ところがどっこい、山の天気と女心と言われるように、山の天気は気分屋のおてんば女子大生のごとくころころ変わりゆくものです。

 

 

 

稜線を吹き抜ける南風が雲を吹き流して、気が付くと霧は晴れ、ふと空を見上げると…

 

 

思わず三人とも息を呑みました。

比喩などではなく文字通り、満天の星空が頭上に広がっていました。

夜空を駆け抜ける天の川、それを挟んで煌々と輝く彦星と織姫、広大な宇宙で光を放つ無数の星々の輝きが三人の瞳を照らしました。

夢のようなひと時とはまさにこのことをいうのでしょう。

 

夜が更けるまで、三人でたき火を囲みながら、心行くまで宇宙の煌めきを瞳に焼き付けました。

 

 大自然プラネタリウムを思う存分堪能した僕は長旅の疲れもありテントで寝袋にくるまるとあっという間に眠りに落ちてしまいました。

 

次に目を覚ました時はまだ日も出ていない早朝で、もぞもぞとテントから這い出ると、朝露であたり一面しっとりと、うっすら霞がかっていました。

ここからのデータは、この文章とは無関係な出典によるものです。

(* ===== verification/Reports.v ===== *)
(** * What the programs report: metrics and log records

    [Dispatcher], [Reconciler] and [Manager] leave the calls of the metrics and
    of the logger out.  Here a program that reports is a function on the world
    which also returns what it told the collector and the logger, in order; its
    first component is the program without its reports.  A duration is measured
    with the clock of the process, a reading of the world. *)
From S2P Require Import Prelude GoBase Telemetry.

(** ** Programs that report *)

Variant report := Observed (o : observation) | Logged (r : log_record).

Definition observation_of (r : report) : option observation :=
  match r with Observed o => Some o | Logged _ => None end.
Definition record_of (r : report) : option log_record :=
  match r with Logged r => Some r | Observed _ => None end.
Definition observations (l : list report) : list observation := omap observation_of l.
Definition records (l : list report) : list log_record := omap record_of l.

Definition told (W A : Type) : Type := W → (A * W) * list report.

Section Told.
Context {W : Type}.
Definition tret {A} (a : A) : told W A := λ w, ((a, w), []).
Definition tbind {A B} (m : told W A) (k : A → told W B) : told W B := λ w,
  let '((a, w), l) := m w in let '(b, l') := k a w in (b, l ++ l').
(** A step that reports nothing, a reading of the world, and a report. *)
Definition silently {A} (f : W → A * W) : told W A := λ w, (f w, []).
Definition reading {A} (f : W → A) : told W A := λ w, ((f w, w), []).
Definition tell (l : list report) : told W unit := λ w, (((), w), l).
End Told.

Notation "x '←t' m ; k" := (tbind m (λ x, k))
  (at level 20, m at level 100, k at level 200, only parsing) : go_scope.

(** [nil] metrics and loggers are [false]; [tl_clock] is [time.Now]. *)
Record TelemetryOptions (W : Type) := { tl_metrics : bool; tl_logger : bool; tl_clock : W → time }.
Arguments tl_metrics {W}. Arguments tl_logger {W}. Arguments tl_clock {W}.

Definition observeIf {W} (o : TelemetryOptions W) (x : observation) : told W unit :=
  tell (if tl_metrics o then [Observed x] else []).
Definition logIf {W} (o : TelemetryOptions W) (r : log_record) : told W unit :=
  tell (if tl_logger o then [Logged r] else []).
(** [time.Since(started)]. *)
Definition since {W} (o : TelemetryOptions W) (started : time) : told W duration :=
  reading (λ w, time_sub (tl_clock o w) started).

(** ** Lemmas *)

Lemma tbind_run {W A B} (m : told W A) (k : A → told W B) w b w' l :
  tbind m k w = ((b, w'), l) ↔
  ∃ a w1 l1 l2, m w = ((a, w1), l1) ∧ k a w1 = ((b, w'), l2) ∧ l = l1 ++ l2.
Proof.
  unfold tbind. destruct (m w) as [[a w1] l1]. destruct (k a w1) as [[b' w2] l2] eqn:Hk. split.
  - intros [= <- <- <-]. by exists a, w1, l1, l2.
  - intros (a' & w1' & l1' & l2' & [= <- <- <-] & Hk' & ->). congruence.
Qed.

(** The program without its reports. *)
Lemma tbind_erase {W A B} (m : told W A) (k : A → told W B) w :
  (tbind m k w).1 = (k (m w).1.1 (m w).1.2).1.
Proof. unfold tbind. destruct (m w) as [[a w1] l1]. cbn. by destruct (k a w1) as [[b w2] l2]. Qed.
Lemma tbind_reports {W A B} (m : told W A) (k : A → told W B) w :
  (tbind m k w).2 = (m w).2 ++ (k (m w).1.1 (m w).1.2).2.
Proof. unfold tbind. destruct (m w) as [[a w1] l1]. cbn. by destruct (k a w1) as [[b w2] l2]. Qed.

Lemma observations_app l l' : observations (l ++ l') = observations l ++ observations l'.
Proof. apply omap_app. Qed.
Lemma records_app l l' : records (l ++ l') = records l ++ records l'.
Proof. apply omap_app. Qed.
#[export] Hint Rewrite @tbind_erase @tbind_reports observations_app records_app : reports.

(** ** The gauges of the store *)

(** Reports that leave the pending gauge and the database metrics alone. *)
Definition store_silent (r : report) : bool :=
  match r with Observed (OPending _ | OMongo _ _ _) => false | _ => true end.

Lemma silent_gauges l :
  forallb store_silent l = true →
  mt_outboxPending (collected (observations l)) = 0 ∧ mt_mongoOperations (collected (observations l)) = ∅ ∧
  mt_mongoDuration (collected (observations l)) = ∅.
Proof.
  unfold collected. induction l as [|r l IH] using rev_ind; [done|].
  rewrite forallb_app, andb_true_iff. intros [Hl Hr]. cbn in Hr. rewrite andb_true_r in Hr.
  rewrite observations_app, fold_left_app. destruct (IH Hl) as (H1 & H2 & H3).
  destruct r as [[]|]; cbn in *; try discriminate; by rewrite ?H1, ?H2, ?H3.
Qed.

しかし、そこから徐々に気温が上がるにつれ、霞が晴れて、次第に視界が開けてきました。

 

 

 

 

地平線の遥か彼方まで無限に続く雲の海、文字通りの雲海が広がっていました。

 

朝の澄み切った山の空気は深呼吸一回で、寝ぼけ気味の僕の意識を一気に覚醒させました。テントの中に寝袋やリュックを置き去りにして、カメラだけ首にかけて身一つで相棒に跨って走り出すと、朝日に照らされた光の道が大空へ向かって伸びていました。

 

 

標高1000m、眼下に広がるのは果て無く広がる雲の海、僕はまるで大空を羽ばたく鳥になった気分でバイクを駆って空の道を走り抜けていました。

 

 

 

 

 

視界を遮るものはなにも無く、ただどこまでも広がる大空がとても心地よくて、開放感で心がいっぱいに埋め尽くされたのをよく覚えています。

 

 

大空を吹き抜ける風を体いっぱいで受け止めて回る風車の羽、朝露を光らせ瑞々しくそよ風に揺蕩う草原、朝日を背に受けて飛び立つ鳥たち、そのどれもが自分と重なって見えて、本当に自分が大自然の一部になった、大自然に溶け込んだ気がしました。

 

人間普通に生きてて心の底から感動する事ってそうそうないと思うんですよ。

でも僕の場合旅に出るとだいたい感動するんですよね。景色がきれいすぎて。

今思い返せばこの旅を経て、より一層バイクで遠出することが増えた気がします。

 

 

最初から最後まで僕の心を満たしてくれたカルストと愉快な二人組に別れを告げ、帰路へ着きました。

 

その日は午後から実習で昼までに大学に戻らなければいけなかったので、帰りは結構なスピードで飛ばして、写真を撮る暇も無かったのですが、とにかく幸せな、満ち足りた気分で大学へ向かっていた記憶があります。

 

 まあ旅の疲れでその日の実習は爆睡してしまったのはお約束ですね

 

今振り返ってみるといささかせわしない旅だったなあと思いました。

ほとんど突発的にカルストへ行くことを決めたのでルートや行き先も適当にその都度現地で決めるような感じでした。めんどくさい教授の授業を休む口実という意味合いも多少ありました

 

それでも振り返れば夏の幕開けにふさわしい景色がたくさん見れて、行っててよかったと思える、楽しい旅でした。

 

まあ実際この一か月後にこのカルストが比べ物にならないくらいの無茶な旅をする羽目になるんですがそれはまたいずれかの機会に書くことにします。

 

まあそんな感じで大学一年の初夏はこうして終わりをつげ、暑く、熱く、狂騒的なまでにアツい夏の始まりを迎えることになりました。